Gary Johnson, the Libertarian Party of New Mexico nominee for U.S. Senate, is still mum on whether he will run. But, that hasn’t stopped supporters and political adversaries from chiming in on his candidacy.
Johnson has yet to even launch a campaign, but some of his supporters are calling for his possible Republican opponent, Mick Rich, to drop out of the race. Those supporters say internal polling suggests with Rich out of the picture, Johnson would win in a head-to-head race against U.S. Senator Martin Heinrich.
Too much competition?
When New Mexico State Land Commissioner Aubrey Dunn ended his Senate run as a Libertarian, he endorsed Johnson as his replacement. Within hours, a fan page on Facebook, Gary Johnson for Senate, began promoting Johnson as a candidate. And those fans want Rich to drop out of the race.
“We can win this if it’s a three way race. We can win this if it’s a ten way race,” a post on the Gary Johnson for Senate Facebook page read. “However, we can more easily bring the ideals of growth, freedom and peace to the senate (sic) if it’s a two way race.”
But Rich refuses to quit.
“What really surprises me, is the message they’re putting out there is, ‘Gary’s a weak candidate and he can’t win on his own,’” Rich said.
Rich added he can’t think of a scenario where he would drop out.
“I’m in all the way to the end and I intend to win this thing,” he said.
The calls for Rich to get out of the race are reminiscent of accusations historically aimed at candidates for third-parties like the Libertarian and Green Parties. Most recently, some voters critical of President Donald Trump blamed Johnson, as Libertarian nominee for president, and Green Party presidential nominee Jill Stein for helping hand the election to Trump, by diverting votes from Democratic nominee Hillary Clinton.
Now, it seems some Libertarians in New Mexico are pointing fingers at Republicans as potential election spoilers.
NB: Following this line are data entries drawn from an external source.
(** The leftmost match of a literal pattern: the text before it and the
    text after it.  Without the [u] flag the braces of [/{im}/] are
    literal characters, so the pattern matches the four characters
    [{im}]; without the [g] flag only the leftmost match is used. *)
Fixpoint regexp_exec (tok s : string) : option (string * string) :=
  match strip_prefix tok s with
  | Some after => Some (EmptyString, after)
  | None =>
      match s with
      | EmptyString => None
      | String c s' =>
          match regexp_exec tok s' with
          | Some (before, after) => Some (String c before, after)
          | None => None
          end
      end
  end.

(** [GetSubstitution]: the replacement string is a template.  [$$] is a
    dollar sign, [$&] the matched text, [$`] the text before the match and
    [$'] the text after it.  The pattern has no capture group, so [$1] ..
    [$99] and [$<] are left as they are. *)
Fixpoint GetSubstitution (matched before after replacement : string) : string :=
  match replacement with
  | EmptyString => EmptyString
  | String "$" (String "$" r) =>
      String "$" (GetSubstitution matched before after r)
  | String "$" (String "&" r) =>
      matched +:+ GetSubstitution matched before after r
  | String "$" (String "`" r) =>
      before +:+ GetSubstitution matched before after r
  | String "$" (String "'" r) =>
      after +:+ GetSubstitution matched before after r
  | String c r => String c (GetSubstitution matched before after r)
  end.

Definition im_token : string := "{im}".

(** [template.replace(/{im}/, replacement)] *)
Definition String_replace_im (template replacement : string) : string :=
  match regexp_exec im_token template with
  | None => template
  | Some (before, after) =>
      before +:+ GetSubstitution im_token before after replacement +:+ after
  end.

End JS.

(* ===================================================================== *)
(** * Settings: the nested shape and the persisted flat shape *)
(* ===================================================================== *)

Definition INSERTION_MODE_PREVIOUS : string := "_PREVIOUS_".

Record PlatformSettings : Type := mkPlatformSettings {
  normalIM : string;
  insertionIM : string;
  obtainCmd : string;
  switchCmd : string
}.

Record Settings : Type := mkSettings {
  normalModeOnFocus : bool;
  defaultPlatformSettings : PlatformSettings;
  windowsPlatformSettings : PlatformSettings
}.

(** Settings for (de)serialization. *)
Module Raw.

Record RawSettings : Type := mkRawSettings {
  defaultIM : string;
  insertionIM : string;
  obtainCmd : string;
  switchCmd : string;
  windowsDefaultIM : string;
  windowsInsertionIM : string;
  windowsObtainCmd : string;
  windowsSwitchCmd : string;
  normalModeOnFocus : bool
}.

Definition DEFAULT_SETTINGS : RawSettings := {|
  defaultIM := "";
  insertionIM := INSERTION_MODE_PREVIOUS;
  obtainCmd := "";
  switchCmd := "";
  windowsDefaultIM := "";
  windowsInsertionIM := INSERTION_MODE_PREVIOUS;
  windowsObtainCmd := "";
  windowsSwitchCmd := "";
  normalModeOnFocus := false
|}.

(** What [loadData()] hands back when a data file exists: an object in
    which any of the keys may be missing. *)
Record Data : Type := mkData {
  d_defaultIM : option string;
  d_insertionIM : option string;
  d_obtainCmd : option string;
  d_switchCmd : option string;
  d_windowsDefaultIM : option string;
  d_windowsInsertionIM : option string;
  d_windowsObtainCmd : option string;
  d_windowsSwitchCmd : option string;
  d_normalModeOnFocus : option bool
}.

(** [Object.assign({}, defaults, data)]: a key of [data] wins over the
    default; a [null] source ([None]: no data file yet) adds nothing. *)
Definition Object_assign (defaults : RawSettings) (data : option Data) : RawSettings :=
  match data with
  | None => defaults
  | Some d => {|
      defaultIM := default (defaultIM defaults) (d_defaultIM d);
      insertionIM := default (insertionIM defaults) (d_insertionIM d);
      obtainCmd := default (obtainCmd defaults) (d_obtainCmd d);
      switchCmd := default (switchCmd defaults) (d_switchCmd d);
      windowsDefaultIM := default (windowsDefaultIM defaults) (d_windowsDefaultIM d);
      windowsInsertionIM := default (windowsInsertionIM defaults) (d_windowsInsertionIM d);
      windowsObtainCmd := default (windowsObtainCmd defaults) (d_windowsObtainCmd d);
      windowsSwitchCmd := default (windowsSwitchCmd defaults) (d_windowsSwitchCmd d);
      normalModeOnFocus := default (normalModeOnFocus defaults) (d_normalModeOnFocus d)
    |}
  end.

(** The object [saveData(rawSettings)] writes and a later [loadData()]
    reads back: every key of the object literal is present. *)
Definition saved (r : RawSettings) : Data := {|
  d_defaultIM := Some (defaultIM r);
  d_insertionIM := Some (insertionIM r);
  d_obtainCmd := Some (obtainCmd r);
  d_switchCmd := Some (switchCmd r);
  d_windowsDefaultIM := Some (windowsDefaultIM r);
  d_windowsInsertionIM := Some (windowsInsertionIM r);
  d_windowsObtainCmd := Some (windowsObtainCmd r);
  d_windowsSwitchCmd := Some (windowsSwitchCmd r);
  d_normalModeOnFocus := Some (normalModeOnFocus r)
|}.

End Raw.

(** [loadSettings]: the value the function returns, given what
    [loadData()] produced. *)
Definition loadSettings (data : option Raw.Data) : Settings :=
  let s := Raw.Object_assign Raw.DEFAULT_SETTINGS data in
  {| normalModeOnFocus := Raw.normalModeOnFocus s;
     windowsPlatformSettings := {|
       normalIM := Raw.windowsDefaultIM s;
       insertionIM := Raw.windowsInsertionIM s;
       obtainCmd := Raw.windowsObtainCmd s;
       switchCmd := Raw.windowsSwitchCmd s |};
     defaultPlatformSettings := {|
       normalIM := Raw.defaultIM s;
       insertionIM := Raw.insertionIM s;
       obtainCmd := Raw.obtainCmd s;
       switchCmd := Raw.switchCmd s |} |}.

(** [saveSettings]: the [rawSettings] object handed to [saveData]. *)
Definition saveSettings_raw (s : Settings) : Raw.RawSettings := {|
  Raw.normalModeOnFocus := normalModeOnFocus s;
  Raw.defaultIM := normalIM (defaultPlatformSettings s);
  Raw.insertionIM := insertionIM (defaultPlatformSettings s);
  Raw.obtainCmd := obtainCmd (defaultPlatformSettings s);
  Raw.switchCmd := switchCmd (defaultPlatformSettings s);
  Raw.windowsDefaultIM := normalIM (windowsPlatformSettings s);
  Raw.windowsInsertionIM := insertionIM (windowsPlatformSettings s);
  Raw.windowsObtainCmd := obtainCmd (windowsPlatformSettings s);
  Raw.windowsSwitchCmd := switchCmd (windowsPlatformSettings s)
|}.

(* ===================================================================== *)
(** * The host: running commands, showing errors *)
(* ===================================================================== *)

Module Host.

(** Outcome of [await exec(cmd)]: the captured standard output, or the
    error the promise was rejected with. *)
Inductive ExecResult : Type :=
| ExecOk (stdout : string)
| ExecFail (err : string).

Inductive Event : Type :=
| Exec (cmd : string) (r : ExecResult)
| ShowError (msg : string) (err : string).

(** The commands run, in order. *)
Definition commands (l : list Event) : list string :=
  omap (λ e, match e with Exec cmd _ => Some cmd | ShowError _ _ => None end) l.

(** What one command leaves in the log: itself and, when it failed, the
    error shown under the message [msg]. *)
Definition logged (msg cmd : string) (r : ExecResult) : list Event :=
  Exec cmd r ::
  match r with
  | ExecOk _ => []
  | ExecFail err => [ShowError msg err]
  end.

Record Sys (P World : Type) : Type := mkSys {
  plugin : P;
  world : World;
  log : list Event
}.
Arguments mkSys {P World}.
Arguments plugin {P World}.
Arguments world {P World}.
Arguments log {P World}.

(** A handler body: it may throw, and it changes the plugin, the world
    and the log; what it changed before throwing stays changed. *)
Definition M (P World A : Type) : Type :=
  Sys P World → (JS.Exn + A) * Sys P World.

Section Monad.
Context {P World : Type}.
Variable exec : string → World → ExecResult * World.

Definition ret {A} (a : A) : M P World A := λ s, (inr a, s).

Definition throw {A} (e : JS.Exn) : M P World A := λ s, (inl e, s).

Definition bind {A B} (m : M P World A) (k : A → M P World B) : M P World B :=
  λ s, match m s with
       | (inl e, s') => (inl e, s')
       | (inr a, s') => k a s'
       end.

Definition this : M P World P := λ s, (inr (plugin s), s).

(** An expression that may throw and has no other effect. *)
Definition eval {A} (r : JS.Exn + A) : M P World A := λ s, (r, s).

Definition assign (f : P → P) : M P World unit :=
  λ s, (inr tt, mkSys (f (plugin s)) (world s) (log s)).

(** [await exec(cmd)], with the rejection reified. *)
Definition await_exec (cmd : string) : M P World ExecResult :=
  λ s, let '(r, w) := exec cmd (world s) in
       (inr r, mkSys (plugin s) w (log s ++ [Exec cmd r])).

(** [showError]: [console.error] and a [Notice]. *)
Definition showError (msg err : string) : M P World unit :=
  λ s, (inr tt, mkSys (plugin s) (world s) (log s ++ [ShowError msg err])).

(** The state a handler leaves behind; a rejection is not observed by
    the event source. *)
Definition after {A} (m : M P World A) (s : Sys P World) : Sys P World :=
  (m s).2.
End Monad.

(** A log in which every failed command is followed at once by one error
    shown with that command's error, and no other error is shown.
    [pending] is the error of a failed command not yet reported. *)
Fixpoint reported_from (pending : option string) (l : list Event) : bool :=
  match l, pending with
  | [], None => true
  | Exec _ (ExecOk _) :: l', None => reported_from None l'
  | Exec _ (ExecFail err) :: l', None => reported_from (Some err) l'
  | ShowError _ err' :: l', Some err => String.eqb err err' && reported_from None l'
  | _, _ => false
  end.

Definition every_failure_reported (l : list Event) : bool :=
  reported_from None l.

End Host.

Import Host.

Notation "x <- m ;; k" := (Host.bind m (λ x, k))
  (at level 100, m at next level, right associativity, only parsing).
Notation "m ;; k" := (Host.bind m (λ _, k))
  (at level 100, right associativity, only parsing).

(* ===================================================================== *)
(** * [src/main.ts]: class [VimImPlugin] *)
(* ===================================================================== *)

Module VimImPlugin.

(** The fields of the class.  [settings] is declared without an
    initialiser, so it is [undefined] ([None]) until something assigns
    it; reading a property of it then throws. *)
Record State : Type := mkState {
  settings : option Settings;
  previousIMEMode : option string;
  previousVimMode : JS.Prim;
  isWinPlatform : bool
}.

(** A freshly constructed plugin object. *)
Definition new : State := {|
  settings := None;
  previousIMEMode := None;
  previousVimMode := JS.Str "";
  isWinPlatform := false
|}.

Definition set_previousIMEMode (v : option string) (p : State) : State :=
  mkState (settings p) v (previousVimMode p) (isWinPlatform p).

Definition set_previousVimMode (v : JS.Prim) (p : State) : State :=
  mkState (settings p) (previousIMEMode p) v (isWinPlatform p).

Definition set_isWinPlatform (v : bool) (p : State) : State :=
  mkState (settings p) (previousIMEMode p) (previousVimMode p) v.

(** [isEmpty(obj)]:
    [obj && typeof obj === "object" && Object.keys(obj).length === 0],
    as the condition of an [if]. *)
Definition isEmpty (obj : JS.Value) : bool :=
  JS.truthy obj
  && String.eqb (JS.typeof obj) "object"
  && match obj with
     | JS.Object props => Nat.eqb (length (JS.Object_keys props)) 0
     | JS.Primitive _ => false
     end.

(** The platform record [getPlatformSettings(windows)] selects. *)
Definition platform_of (st : Settings) (windows : bool) : PlatformSettings :=
  if windows then windowsPlatformSettings st else defaultPlatformSettings st.

Section Handlers.
Context {World : Type}.
Variable exec : string → World → ExecResult * World.

Local Abbreviation M := (Host.M State World).

(** [this.settings.<field>] *)
Definition this_settings : M Settings :=
  p <- this ;;
  match settings p with
  | Some st => ret st
  | None => throw (JS.TypeError "Cannot read properties of undefined")
  end.

Definition getPlatformSettings : M PlatformSettings :=
  p <- this ;;
  st <- this_settings ;;
  ret (platform_of st (isWinPlatform p)).

Definition execSwitch (im : string) : M unit :=
  ps <- getPlatformSettings ;;
  let cmd := JS.String_replace_im (switchCmd ps) im in
  r <- await_exec exec cmd ;;
  match r with
  | ExecOk _ => ret tt
  | ExecFail err =>
      showError "An error has occurred while switching IME mode" err
  end.

Definition onInsert : M unit :=
  ps <- getPlatformSettings ;;
  p <- this ;;
  let mode :=
    if String.eqb (insertionIM ps) INSERTION_MODE_PREVIOUS
    then previousIMEMode p
    else Some (insertionIM ps) in
  match mode with
  | None => ret tt
  | Some mode => execSwitch mode
  end.

Definition onNormal : M unit :=
  ps <- getPlatformSettings ;;
  let obtainCmd := obtainCmd ps in
  r <- await_exec exec obtainCmd ;;
  match r with
  | ExecOk stdout => assign (set_previousIMEMode (Some stdout))
  | ExecFail err =>
      showError "An error occcurred while switching IME mode" err
  end ;;
  ps <- getPlatformSettings ;;
  execSwitch (normalIM ps).

Definition onVimModeChanged (modeObj : JS.Value) : M unit :=
  if isEmpty modeObj then ret tt
  else
    mode <- eval (JS.get_property modeObj "mode") ;;
    (if JS.strict_eq_string mode "insert" then onInsert
     else
       p <- this ;;
       if JS.loose_eq_string (previousVimMode p) "insert"
       then onNormal
       else ret tt) ;;
    mode <- eval (JS.get_property modeObj "mode") ;;
    assign (set_previousVimMode mode).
Dunn’s son Blair, who is the Libertarian nominee for Attorney General, used his campaign Facebook page to question Rich’s motives for running.
“When a politician like Mick Rich says that they are running for best interest of the state but they refuse to work cooperatively or obstruct the opportunity to get rid of someone who is demonstrably bad for the state like Martin Heinrich by refusing to form a coalition should they be believed that they care about putting New Mexico first?”
Rich said he is the best possible choice for Senate.
“If I thought there was a better person out there, I would be supporting them,” Rich said.
‘Get in the stinkin race’
A public poll in June showed Heinrich ten points ahead of Rich in a three-way race that included then-candidate Aubrey Dunn. But Heinrich’s campaign seems unfazed by the possibility of Johnson as a candidate.
His campaign released poll numbers to NM Political Report showing the incumbent would win against Rich and Johnson in the three-way race—as well as against Johnson in a head-to-head race. The campaign did not release the full poll information, but said with a +/- 3.5 percentage point margin of error, Heinrich polled at 47 percent, Rich at 29 percent and Johnson at 22 percent in a three-person race. Even in a two-person race against Johnson, according to the Heinrich campaign’s internal poll, Heinrich polled at 50 percent compared to Johnson’s 38 percent.
Vanessa Valdivia, a spokeswoman for Heinrich’s campaign said the poll—which surveyed 800 likely voters in the state through both landlines and mobile phone numbers—shows Heinrich is in “a good position for November and leads both potential challengers in the race for U.S. Senate.”
As Heinrich stays out of the fray, Rich and Johnson supporters are left to battle amongst themselves.
Rich also distanced himself from his previous support of Johnson during his two terms as a Republican governor.
He even has a theory why Johnson officially parted ways with the Republican Party of New Mexico in 2012.
“For Gary Johnson, the future for New Mexico was legalize marijuana, smoking dope,” Rich said.
Rich further criticized Aubrey Dunn and the Libertarian Party for nominating Johnson as a candidate rather than leaving it up to primary voters.
“There was a reason those backroom deals ended 50 years ago, they disgusted people,” Rich said. “It’s supposed to be up to the voters.”
State law allows political parties to pick a replacement when a candidate drops out of a race after primary elections. Former Republican Secretary of State candidate JoHanna Cox dropped out of her race in June and the state Republican Party nominated Gavin Clarkson to take her place.
Meanwhile, Johnson himself is still holding off from an announcement until he can determine his chance of winning the race.
Rich said his message is the same as what he told Johnson in person.
“You want to get in the race? Get in the stinkin’ race.”